(Stored items)

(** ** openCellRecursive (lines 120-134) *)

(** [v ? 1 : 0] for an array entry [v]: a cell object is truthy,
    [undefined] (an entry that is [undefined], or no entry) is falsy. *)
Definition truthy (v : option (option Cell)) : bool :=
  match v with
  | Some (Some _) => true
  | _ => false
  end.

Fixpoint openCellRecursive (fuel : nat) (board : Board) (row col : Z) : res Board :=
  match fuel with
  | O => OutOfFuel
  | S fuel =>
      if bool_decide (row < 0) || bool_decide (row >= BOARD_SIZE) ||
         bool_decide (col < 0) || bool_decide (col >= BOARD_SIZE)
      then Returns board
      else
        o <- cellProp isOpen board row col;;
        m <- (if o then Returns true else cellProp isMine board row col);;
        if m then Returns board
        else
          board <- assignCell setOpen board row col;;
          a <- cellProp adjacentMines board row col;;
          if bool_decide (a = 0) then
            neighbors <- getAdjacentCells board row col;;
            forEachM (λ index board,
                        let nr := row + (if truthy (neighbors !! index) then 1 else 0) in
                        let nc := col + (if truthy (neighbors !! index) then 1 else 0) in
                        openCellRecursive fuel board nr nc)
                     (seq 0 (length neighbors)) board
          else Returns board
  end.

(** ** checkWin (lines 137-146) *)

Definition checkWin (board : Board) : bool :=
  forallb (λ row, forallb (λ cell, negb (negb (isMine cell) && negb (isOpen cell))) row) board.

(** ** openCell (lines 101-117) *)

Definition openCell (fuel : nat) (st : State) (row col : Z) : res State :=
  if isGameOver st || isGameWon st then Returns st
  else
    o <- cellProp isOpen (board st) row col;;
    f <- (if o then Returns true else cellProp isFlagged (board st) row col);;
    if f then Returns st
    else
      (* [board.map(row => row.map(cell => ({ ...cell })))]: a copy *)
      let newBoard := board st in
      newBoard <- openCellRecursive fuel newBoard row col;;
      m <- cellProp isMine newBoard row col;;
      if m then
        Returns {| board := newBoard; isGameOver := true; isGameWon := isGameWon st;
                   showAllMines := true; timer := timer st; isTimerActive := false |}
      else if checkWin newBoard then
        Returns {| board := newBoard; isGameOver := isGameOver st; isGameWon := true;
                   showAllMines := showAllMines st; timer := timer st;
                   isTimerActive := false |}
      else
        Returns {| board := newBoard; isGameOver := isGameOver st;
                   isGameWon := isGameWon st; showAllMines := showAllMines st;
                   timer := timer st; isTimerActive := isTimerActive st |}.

#### EXERCISE INSTRUCTIONS:
Once the line with "newBoard <- openCellRecursive" has been found in the records above, retype it and every line after it exactly, and include nothing else.

#### FINAL ANSWER:
      newBoard <- openCellRecursive fuel newBoard row col;;
      m <- cellProp isMine newBoard row col;;
      if m then
        Returns {| board := newBoard; isGameOver := true; isGameWon := isGameWon st;
                   showAllMines := true; timer := timer st; isTimerActive := false |}
      else if checkWin newBoard then
        Returns {| board := newBoard; isGameOver := isGameOver st; isGameWon := true;
                   showAllMines := showAllMines st; timer := timer st;
                   isTimerActive := false |}
      else
        Returns {| board := newBoard; isGameOver := isGameOver st;
                   isGameWon := isGameWon st; showAllMines := showAllMines st;
                   timer := timer st; isTimerActive := isTimerActive st |}.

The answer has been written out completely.